An identical copy of all the records is what the answer must contain.

**Dataset entries**
..............................

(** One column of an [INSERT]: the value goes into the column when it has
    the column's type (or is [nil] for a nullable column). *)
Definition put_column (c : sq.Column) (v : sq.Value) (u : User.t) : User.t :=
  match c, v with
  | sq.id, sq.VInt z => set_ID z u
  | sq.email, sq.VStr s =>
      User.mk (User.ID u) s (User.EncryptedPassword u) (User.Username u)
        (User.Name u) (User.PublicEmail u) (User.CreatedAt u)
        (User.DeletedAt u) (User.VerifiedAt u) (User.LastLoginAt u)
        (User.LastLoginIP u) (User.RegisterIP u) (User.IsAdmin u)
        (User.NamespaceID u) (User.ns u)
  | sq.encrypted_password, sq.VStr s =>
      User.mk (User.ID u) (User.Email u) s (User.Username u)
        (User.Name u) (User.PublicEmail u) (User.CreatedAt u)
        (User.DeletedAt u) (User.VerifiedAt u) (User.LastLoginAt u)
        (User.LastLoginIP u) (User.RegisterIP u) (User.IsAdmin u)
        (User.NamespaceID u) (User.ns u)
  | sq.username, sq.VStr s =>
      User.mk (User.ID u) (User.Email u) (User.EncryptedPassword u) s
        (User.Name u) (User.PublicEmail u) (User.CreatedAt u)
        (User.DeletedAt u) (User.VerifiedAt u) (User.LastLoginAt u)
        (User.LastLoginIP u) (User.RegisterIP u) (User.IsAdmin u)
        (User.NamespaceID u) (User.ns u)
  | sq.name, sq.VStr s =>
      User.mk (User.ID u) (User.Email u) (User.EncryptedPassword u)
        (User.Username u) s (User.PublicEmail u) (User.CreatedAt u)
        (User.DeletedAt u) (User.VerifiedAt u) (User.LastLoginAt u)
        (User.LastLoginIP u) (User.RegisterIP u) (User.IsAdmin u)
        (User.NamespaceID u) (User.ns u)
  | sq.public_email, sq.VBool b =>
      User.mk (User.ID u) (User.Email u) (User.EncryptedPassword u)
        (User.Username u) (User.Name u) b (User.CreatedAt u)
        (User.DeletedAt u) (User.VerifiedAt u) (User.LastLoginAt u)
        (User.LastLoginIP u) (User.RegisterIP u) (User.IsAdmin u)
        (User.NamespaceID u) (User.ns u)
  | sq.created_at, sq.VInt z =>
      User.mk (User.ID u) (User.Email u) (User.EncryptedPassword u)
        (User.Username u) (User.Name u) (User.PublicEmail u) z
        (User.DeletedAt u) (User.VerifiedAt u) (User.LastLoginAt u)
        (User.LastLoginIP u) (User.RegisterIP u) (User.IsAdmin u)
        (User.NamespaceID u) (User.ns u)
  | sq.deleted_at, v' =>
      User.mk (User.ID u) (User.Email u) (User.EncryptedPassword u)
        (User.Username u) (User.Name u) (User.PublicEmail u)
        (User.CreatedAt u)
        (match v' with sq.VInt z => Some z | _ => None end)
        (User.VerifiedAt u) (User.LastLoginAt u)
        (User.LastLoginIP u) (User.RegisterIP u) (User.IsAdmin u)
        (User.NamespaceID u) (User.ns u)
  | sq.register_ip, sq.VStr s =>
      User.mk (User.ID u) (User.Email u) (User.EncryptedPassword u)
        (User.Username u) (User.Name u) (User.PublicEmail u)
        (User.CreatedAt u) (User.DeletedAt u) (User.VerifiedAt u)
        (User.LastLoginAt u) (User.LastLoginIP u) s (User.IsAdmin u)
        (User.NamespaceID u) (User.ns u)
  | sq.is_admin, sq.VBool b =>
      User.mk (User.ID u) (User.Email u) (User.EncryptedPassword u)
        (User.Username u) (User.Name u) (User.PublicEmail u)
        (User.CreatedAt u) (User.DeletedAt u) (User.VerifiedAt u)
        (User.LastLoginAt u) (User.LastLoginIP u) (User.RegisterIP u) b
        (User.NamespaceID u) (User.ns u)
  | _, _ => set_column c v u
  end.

..............................

**WRITTEN REPLY**
(** One column of an [INSERT]: the value goes into the column when it has
    the column's type (or is [nil] for a nullable column). *)
Definition put_column (c : sq.Column) (v : sq.Value) (u : User.t) : User.t :=
  match c, v with
  | sq.id, sq.VInt z => set_ID z u
  | sq.email, sq.VStr s =>
      User.mk (User.ID u) s (User.EncryptedPassword u) (User.Username u)
        (User.Name u) (User.PublicEmail u) (User.CreatedAt u)
        (User.DeletedAt u) (User.VerifiedAt u) (User.LastLoginAt u)
        (User.LastLoginIP u) (User.RegisterIP u) (User.IsAdmin u)
        (User.NamespaceID u) (User.ns u)
  | sq.encrypted_password, sq.VStr s =>
      User.mk (User.ID u) (User.Email u) s (User.Username u)
        (User.Name u) (User.PublicEmail u) (User.CreatedAt u)
        (User.DeletedAt u) (User.VerifiedAt u) (User.LastLoginAt u)
        (User.LastLoginIP u) (User.RegisterIP u) (User.IsAdmin u)
        (User.NamespaceID u) (User.ns u)
  | sq.username, sq.VStr s =>
      User.mk (User.ID u) (User.Email u) (User.EncryptedPassword u) s
        (User.Name u) (User.PublicEmail u) (User.CreatedAt u)
        (User.DeletedAt u) (User.VerifiedAt u) (User.LastLoginAt u)
        (User.LastLoginIP u) (User.RegisterIP u) (User.IsAdmin u)
        (User.NamespaceID u) (User.ns u)
  | sq.name, sq.VStr s =>
      User.mk (User.ID u) (User.Email u) (User.EncryptedPassword u)
        (User.Username u) s (User.PublicEmail u) (User.CreatedAt u)
        (User.DeletedAt u) (User.VerifiedAt u) (User.LastLoginAt u)
        (User.LastLoginIP u) (User.RegisterIP u) (User.IsAdmin u)
        (User.NamespaceID u) (User.ns u)
  | sq.public_email, sq.VBool b =>
      User.mk (User.ID u) (User.Email u) (User.EncryptedPassword u)
        (User.Username u) (User.Name u) b (User.CreatedAt u)
        (User.DeletedAt u) (User.VerifiedAt u) (User.LastLoginAt u)
        (User.LastLoginIP u) (User.RegisterIP u) (User.IsAdmin u)
        (User.NamespaceID u) (User.ns u)
  | sq.created_at, sq.VInt z =>
      User.mk (User.ID u) (User.Email u) (User.EncryptedPassword u)
        (User.Username u) (User.Name u) (User.PublicEmail u) z
        (User.DeletedAt u) (User.VerifiedAt u) (User.LastLoginAt u)
        (User.LastLoginIP u) (User.RegisterIP u) (User.IsAdmin u)
        (User.NamespaceID u) (User.ns u)
  | sq.deleted_at, v' =>
      User.mk (User.ID u) (User.Email u) (User.EncryptedPassword u)
        (User.Username u) (User.Name u) (User.PublicEmail u)
        (User.CreatedAt u)
        (match v' with sq.VInt z => Some z | _ => None end)
        (User.VerifiedAt u) (User.LastLoginAt u)
        (User.LastLoginIP u) (User.RegisterIP u) (User.IsAdmin u)
        (User.NamespaceID u) (User.ns u)
  | sq.register_ip, sq.VStr s =>
      User.mk (User.ID u) (User.Email u) (User.EncryptedPassword u)
        (User.Username u) (User.Name u) (User.PublicEmail u)
        (User.CreatedAt u) (User.DeletedAt u) (User.VerifiedAt u)
        (User.LastLoginAt u) (User.LastLoginIP u) s (User.IsAdmin u)
        (User.NamespaceID u) (User.ns u)
  | sq.is_admin, sq.VBool b =>
      User.mk (User.ID u) (User.Email u) (User.EncryptedPassword u)
        (User.Username u) (User.Name u) (User.PublicEmail u)
        (User.CreatedAt u) (User.DeletedAt u) (User.VerifiedAt u)
        (User.LastLoginAt u) (User.LastLoginIP u) (User.RegisterIP u) b
        (User.NamespaceID u) (User.ns u)
  | _, _ => set_column c v u
  end.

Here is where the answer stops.